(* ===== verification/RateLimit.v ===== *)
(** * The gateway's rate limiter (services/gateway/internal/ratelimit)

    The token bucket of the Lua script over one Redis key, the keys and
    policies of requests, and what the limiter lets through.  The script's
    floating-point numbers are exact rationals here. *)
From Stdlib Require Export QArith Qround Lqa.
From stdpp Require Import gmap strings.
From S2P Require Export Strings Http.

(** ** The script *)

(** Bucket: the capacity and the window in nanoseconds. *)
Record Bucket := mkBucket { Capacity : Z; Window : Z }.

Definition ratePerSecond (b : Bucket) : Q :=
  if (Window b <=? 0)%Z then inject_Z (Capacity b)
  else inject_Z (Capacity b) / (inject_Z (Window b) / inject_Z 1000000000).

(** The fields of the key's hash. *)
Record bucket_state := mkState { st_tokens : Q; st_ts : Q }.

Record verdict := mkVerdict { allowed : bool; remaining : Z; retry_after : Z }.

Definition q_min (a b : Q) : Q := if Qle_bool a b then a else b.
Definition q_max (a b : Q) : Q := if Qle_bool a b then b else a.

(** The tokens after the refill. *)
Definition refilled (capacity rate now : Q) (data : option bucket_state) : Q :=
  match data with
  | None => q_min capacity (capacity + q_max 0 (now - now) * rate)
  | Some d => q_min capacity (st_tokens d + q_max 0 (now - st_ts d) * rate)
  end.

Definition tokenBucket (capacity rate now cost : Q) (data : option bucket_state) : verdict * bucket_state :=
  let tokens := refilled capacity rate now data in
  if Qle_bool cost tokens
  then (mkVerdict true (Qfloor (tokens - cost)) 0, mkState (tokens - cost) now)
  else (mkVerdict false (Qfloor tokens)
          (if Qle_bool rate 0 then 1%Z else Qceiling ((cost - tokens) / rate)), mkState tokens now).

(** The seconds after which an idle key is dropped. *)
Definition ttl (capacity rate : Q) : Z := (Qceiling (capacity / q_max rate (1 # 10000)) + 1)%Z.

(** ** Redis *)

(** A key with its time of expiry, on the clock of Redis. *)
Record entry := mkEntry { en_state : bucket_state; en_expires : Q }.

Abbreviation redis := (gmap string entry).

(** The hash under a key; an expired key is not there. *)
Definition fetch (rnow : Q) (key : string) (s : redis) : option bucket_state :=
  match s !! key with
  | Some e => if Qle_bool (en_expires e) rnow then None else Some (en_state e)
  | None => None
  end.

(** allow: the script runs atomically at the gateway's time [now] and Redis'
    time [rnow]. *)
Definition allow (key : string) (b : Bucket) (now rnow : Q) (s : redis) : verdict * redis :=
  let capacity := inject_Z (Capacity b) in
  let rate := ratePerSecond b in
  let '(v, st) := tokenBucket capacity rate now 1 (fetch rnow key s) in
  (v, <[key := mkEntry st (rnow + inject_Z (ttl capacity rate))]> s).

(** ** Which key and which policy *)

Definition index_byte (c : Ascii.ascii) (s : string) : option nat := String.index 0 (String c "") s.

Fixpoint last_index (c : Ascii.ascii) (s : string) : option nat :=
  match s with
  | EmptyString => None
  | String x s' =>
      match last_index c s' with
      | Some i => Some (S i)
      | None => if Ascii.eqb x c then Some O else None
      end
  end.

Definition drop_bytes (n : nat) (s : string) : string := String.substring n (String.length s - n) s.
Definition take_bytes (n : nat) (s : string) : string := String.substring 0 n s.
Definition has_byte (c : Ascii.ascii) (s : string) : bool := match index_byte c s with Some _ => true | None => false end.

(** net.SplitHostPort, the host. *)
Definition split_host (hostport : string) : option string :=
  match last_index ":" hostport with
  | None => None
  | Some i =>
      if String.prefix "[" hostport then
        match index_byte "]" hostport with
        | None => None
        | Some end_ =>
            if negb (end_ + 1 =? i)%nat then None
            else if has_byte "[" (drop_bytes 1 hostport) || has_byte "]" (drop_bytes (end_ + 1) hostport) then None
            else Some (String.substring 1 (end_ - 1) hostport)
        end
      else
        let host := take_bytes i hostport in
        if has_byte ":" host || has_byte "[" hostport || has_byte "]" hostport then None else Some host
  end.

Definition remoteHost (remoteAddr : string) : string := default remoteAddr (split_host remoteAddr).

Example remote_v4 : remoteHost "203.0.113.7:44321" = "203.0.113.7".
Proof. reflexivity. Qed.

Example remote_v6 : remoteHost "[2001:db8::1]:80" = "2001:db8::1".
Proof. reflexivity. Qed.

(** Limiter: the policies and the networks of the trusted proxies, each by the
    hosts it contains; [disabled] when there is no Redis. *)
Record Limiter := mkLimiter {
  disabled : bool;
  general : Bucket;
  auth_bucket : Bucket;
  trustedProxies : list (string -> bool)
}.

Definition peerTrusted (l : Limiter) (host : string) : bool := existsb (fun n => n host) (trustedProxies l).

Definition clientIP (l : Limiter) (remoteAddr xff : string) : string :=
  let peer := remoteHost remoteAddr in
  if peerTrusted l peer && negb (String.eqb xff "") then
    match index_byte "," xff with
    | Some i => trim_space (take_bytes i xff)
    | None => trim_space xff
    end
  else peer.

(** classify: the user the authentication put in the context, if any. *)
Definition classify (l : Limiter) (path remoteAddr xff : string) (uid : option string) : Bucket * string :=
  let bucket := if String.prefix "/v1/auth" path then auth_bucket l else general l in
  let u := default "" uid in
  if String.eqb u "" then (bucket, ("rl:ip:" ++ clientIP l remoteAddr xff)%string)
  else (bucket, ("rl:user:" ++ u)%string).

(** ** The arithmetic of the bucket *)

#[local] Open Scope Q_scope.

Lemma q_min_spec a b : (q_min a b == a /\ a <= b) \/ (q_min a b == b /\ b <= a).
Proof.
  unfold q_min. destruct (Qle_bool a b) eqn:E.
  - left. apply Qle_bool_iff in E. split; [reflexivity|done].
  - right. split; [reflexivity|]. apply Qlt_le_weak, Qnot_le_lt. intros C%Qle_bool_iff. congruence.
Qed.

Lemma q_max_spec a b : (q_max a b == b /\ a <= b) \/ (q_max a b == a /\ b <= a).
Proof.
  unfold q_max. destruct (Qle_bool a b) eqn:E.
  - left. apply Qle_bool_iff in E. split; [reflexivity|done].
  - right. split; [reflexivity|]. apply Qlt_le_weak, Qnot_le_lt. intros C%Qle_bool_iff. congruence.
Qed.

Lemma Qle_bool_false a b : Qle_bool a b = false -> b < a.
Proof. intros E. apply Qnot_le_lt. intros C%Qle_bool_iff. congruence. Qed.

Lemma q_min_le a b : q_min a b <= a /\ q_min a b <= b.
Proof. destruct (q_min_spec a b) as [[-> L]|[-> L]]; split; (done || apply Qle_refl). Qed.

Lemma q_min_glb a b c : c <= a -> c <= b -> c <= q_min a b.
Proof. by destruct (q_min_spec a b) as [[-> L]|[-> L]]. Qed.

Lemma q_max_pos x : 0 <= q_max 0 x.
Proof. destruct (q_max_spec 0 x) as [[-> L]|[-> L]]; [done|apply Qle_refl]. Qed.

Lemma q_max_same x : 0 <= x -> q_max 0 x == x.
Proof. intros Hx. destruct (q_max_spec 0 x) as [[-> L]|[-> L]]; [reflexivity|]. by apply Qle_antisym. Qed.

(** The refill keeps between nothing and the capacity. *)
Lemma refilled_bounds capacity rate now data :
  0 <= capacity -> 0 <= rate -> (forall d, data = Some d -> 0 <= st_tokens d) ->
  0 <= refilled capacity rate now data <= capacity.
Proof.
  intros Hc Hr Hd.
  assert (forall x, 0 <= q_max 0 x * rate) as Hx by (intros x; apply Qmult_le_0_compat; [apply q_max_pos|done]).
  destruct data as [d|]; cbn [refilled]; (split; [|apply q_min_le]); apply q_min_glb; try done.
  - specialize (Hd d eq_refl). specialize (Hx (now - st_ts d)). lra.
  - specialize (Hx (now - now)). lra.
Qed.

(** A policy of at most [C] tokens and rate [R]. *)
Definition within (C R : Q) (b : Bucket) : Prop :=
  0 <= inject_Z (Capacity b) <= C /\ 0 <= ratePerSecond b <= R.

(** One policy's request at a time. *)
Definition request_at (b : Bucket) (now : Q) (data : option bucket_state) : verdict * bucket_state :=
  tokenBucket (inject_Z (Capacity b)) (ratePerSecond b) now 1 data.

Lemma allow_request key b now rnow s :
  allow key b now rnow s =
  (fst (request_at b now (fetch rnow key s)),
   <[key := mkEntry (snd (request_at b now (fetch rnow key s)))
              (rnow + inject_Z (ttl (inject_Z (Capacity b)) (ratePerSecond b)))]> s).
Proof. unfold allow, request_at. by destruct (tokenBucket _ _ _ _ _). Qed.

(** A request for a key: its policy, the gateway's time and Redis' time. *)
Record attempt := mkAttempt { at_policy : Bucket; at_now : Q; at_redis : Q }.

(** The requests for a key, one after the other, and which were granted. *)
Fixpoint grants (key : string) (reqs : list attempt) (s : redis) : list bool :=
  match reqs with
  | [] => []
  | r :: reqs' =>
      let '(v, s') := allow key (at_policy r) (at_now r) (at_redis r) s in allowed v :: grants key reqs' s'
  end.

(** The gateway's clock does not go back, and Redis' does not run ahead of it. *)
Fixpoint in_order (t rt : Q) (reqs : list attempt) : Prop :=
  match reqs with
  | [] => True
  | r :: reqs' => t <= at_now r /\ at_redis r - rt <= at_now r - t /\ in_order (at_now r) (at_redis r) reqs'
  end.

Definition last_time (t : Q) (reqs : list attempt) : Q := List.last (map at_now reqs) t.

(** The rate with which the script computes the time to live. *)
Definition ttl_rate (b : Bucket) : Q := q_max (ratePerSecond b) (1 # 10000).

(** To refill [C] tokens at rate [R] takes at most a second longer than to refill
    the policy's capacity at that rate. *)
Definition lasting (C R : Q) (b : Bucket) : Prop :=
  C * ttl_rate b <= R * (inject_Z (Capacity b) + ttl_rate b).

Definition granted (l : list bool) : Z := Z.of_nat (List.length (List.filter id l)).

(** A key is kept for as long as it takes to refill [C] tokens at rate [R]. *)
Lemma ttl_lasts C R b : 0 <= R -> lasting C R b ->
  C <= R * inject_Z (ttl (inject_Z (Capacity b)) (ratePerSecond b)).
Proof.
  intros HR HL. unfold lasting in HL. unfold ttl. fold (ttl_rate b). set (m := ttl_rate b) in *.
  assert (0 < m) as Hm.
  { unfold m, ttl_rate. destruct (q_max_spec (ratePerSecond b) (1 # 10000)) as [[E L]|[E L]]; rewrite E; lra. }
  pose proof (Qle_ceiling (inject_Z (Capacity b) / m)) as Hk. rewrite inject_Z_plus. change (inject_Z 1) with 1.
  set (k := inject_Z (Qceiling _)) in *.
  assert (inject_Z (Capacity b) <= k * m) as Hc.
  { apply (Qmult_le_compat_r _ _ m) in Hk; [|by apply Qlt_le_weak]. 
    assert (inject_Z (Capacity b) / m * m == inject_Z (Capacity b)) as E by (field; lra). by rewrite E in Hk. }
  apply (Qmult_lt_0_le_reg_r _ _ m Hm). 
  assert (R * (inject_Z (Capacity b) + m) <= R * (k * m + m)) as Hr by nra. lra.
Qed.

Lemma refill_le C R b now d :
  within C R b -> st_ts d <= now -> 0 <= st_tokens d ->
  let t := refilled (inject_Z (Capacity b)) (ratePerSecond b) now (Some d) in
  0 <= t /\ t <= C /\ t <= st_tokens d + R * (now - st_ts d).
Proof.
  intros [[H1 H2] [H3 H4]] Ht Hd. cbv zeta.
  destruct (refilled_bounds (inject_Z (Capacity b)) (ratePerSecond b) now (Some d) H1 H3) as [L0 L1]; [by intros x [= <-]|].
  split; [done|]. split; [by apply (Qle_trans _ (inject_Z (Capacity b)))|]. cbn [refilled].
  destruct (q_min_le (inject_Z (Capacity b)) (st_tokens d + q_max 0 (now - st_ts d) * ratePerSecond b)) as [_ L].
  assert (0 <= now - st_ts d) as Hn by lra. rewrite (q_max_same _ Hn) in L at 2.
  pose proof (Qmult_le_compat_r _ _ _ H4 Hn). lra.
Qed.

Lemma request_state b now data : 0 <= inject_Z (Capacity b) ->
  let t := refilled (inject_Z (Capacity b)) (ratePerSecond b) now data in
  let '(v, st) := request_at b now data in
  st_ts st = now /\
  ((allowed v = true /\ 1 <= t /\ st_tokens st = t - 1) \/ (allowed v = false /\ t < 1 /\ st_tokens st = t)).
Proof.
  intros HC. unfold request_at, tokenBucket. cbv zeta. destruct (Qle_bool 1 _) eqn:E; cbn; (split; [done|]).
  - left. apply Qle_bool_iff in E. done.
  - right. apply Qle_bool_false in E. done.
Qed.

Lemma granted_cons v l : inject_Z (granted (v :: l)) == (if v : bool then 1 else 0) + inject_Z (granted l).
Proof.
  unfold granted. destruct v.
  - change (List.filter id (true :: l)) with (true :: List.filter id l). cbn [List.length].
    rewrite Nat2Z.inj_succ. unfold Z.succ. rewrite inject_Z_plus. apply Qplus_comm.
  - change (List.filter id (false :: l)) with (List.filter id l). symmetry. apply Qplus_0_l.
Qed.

---

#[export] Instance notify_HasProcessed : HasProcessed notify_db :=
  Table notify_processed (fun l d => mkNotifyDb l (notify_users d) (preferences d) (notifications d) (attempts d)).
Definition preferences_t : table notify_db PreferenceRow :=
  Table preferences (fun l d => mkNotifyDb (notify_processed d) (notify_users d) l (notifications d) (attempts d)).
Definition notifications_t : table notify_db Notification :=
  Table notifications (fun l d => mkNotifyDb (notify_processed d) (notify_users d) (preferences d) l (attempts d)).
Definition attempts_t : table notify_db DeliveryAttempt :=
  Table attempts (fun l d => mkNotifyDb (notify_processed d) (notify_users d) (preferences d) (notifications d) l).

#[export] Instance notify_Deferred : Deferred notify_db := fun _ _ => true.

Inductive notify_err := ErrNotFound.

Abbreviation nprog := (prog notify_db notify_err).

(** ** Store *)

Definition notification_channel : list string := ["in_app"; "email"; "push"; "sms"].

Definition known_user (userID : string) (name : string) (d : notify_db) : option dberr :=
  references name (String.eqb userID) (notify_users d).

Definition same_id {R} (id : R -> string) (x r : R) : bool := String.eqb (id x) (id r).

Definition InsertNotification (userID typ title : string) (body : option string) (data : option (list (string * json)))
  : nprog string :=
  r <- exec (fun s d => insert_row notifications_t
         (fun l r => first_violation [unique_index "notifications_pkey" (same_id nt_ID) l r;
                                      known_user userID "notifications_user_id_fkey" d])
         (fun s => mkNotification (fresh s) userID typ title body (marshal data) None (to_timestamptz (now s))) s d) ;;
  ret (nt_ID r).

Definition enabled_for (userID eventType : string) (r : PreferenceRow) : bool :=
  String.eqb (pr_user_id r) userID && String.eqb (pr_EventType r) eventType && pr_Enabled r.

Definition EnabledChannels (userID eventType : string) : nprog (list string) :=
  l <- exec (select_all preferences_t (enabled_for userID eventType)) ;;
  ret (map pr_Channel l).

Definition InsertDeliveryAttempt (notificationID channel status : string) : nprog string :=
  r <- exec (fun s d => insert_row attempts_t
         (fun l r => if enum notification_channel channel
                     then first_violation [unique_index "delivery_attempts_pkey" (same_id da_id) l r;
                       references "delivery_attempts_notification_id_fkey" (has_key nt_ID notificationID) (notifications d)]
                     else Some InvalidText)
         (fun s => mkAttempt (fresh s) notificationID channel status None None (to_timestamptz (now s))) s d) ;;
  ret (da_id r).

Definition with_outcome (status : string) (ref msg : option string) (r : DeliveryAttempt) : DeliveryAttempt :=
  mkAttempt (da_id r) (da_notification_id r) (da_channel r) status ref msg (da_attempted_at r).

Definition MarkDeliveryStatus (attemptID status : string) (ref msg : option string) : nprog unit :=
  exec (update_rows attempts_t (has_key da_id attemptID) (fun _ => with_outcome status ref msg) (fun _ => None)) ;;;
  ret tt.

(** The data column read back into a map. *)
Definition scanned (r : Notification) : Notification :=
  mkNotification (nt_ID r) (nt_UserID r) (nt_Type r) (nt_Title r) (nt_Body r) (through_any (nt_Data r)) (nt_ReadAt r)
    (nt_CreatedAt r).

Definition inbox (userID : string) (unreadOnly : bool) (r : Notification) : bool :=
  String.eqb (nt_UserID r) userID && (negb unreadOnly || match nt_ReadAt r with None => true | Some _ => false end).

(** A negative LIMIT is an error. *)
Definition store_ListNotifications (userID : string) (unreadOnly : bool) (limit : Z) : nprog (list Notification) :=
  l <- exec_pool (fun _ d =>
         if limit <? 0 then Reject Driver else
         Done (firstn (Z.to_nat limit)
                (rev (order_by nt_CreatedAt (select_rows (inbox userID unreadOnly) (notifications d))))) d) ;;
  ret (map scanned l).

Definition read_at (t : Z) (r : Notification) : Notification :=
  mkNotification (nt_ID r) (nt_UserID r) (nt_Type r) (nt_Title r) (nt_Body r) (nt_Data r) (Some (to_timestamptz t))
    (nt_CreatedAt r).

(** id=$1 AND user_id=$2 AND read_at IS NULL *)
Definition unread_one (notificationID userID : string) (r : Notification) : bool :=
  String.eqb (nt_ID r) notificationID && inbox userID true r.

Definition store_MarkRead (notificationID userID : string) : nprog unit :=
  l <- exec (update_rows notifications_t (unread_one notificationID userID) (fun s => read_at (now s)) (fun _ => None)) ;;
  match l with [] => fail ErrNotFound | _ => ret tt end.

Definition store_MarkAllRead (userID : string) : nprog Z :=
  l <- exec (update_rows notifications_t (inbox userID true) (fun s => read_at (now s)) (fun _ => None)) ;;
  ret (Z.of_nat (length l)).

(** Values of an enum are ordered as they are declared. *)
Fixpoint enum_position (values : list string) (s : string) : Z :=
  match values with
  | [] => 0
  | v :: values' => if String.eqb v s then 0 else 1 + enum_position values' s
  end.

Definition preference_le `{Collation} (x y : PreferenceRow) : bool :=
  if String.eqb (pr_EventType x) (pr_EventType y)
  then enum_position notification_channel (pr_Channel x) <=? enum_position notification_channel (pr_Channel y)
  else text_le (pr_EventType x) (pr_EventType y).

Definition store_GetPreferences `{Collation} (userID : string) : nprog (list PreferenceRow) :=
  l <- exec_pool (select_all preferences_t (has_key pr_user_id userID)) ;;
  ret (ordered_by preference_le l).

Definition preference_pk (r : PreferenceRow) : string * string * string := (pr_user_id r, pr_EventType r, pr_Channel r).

- [WORK INSTRUCTIONS] All that is wanted is the stretch of lines above from the one containing "(if Qle_bool rate" through the one containing "(** A key with", duplicated exactly.

- [SOLUTION TO THE PROBLEM]
          (if Qle_bool rate 0 then 1%Z else Qceiling ((cost - tokens) / rate)), mkState tokens now).

(** The seconds after which an idle key is dropped. *)
Definition ttl (capacity rate : Q) : Z := (Qceiling (capacity / q_max rate (1 # 10000)) + 1)%Z.

(** ** Redis *)

(** A key with its time of expiry, on the clock of Redis. *)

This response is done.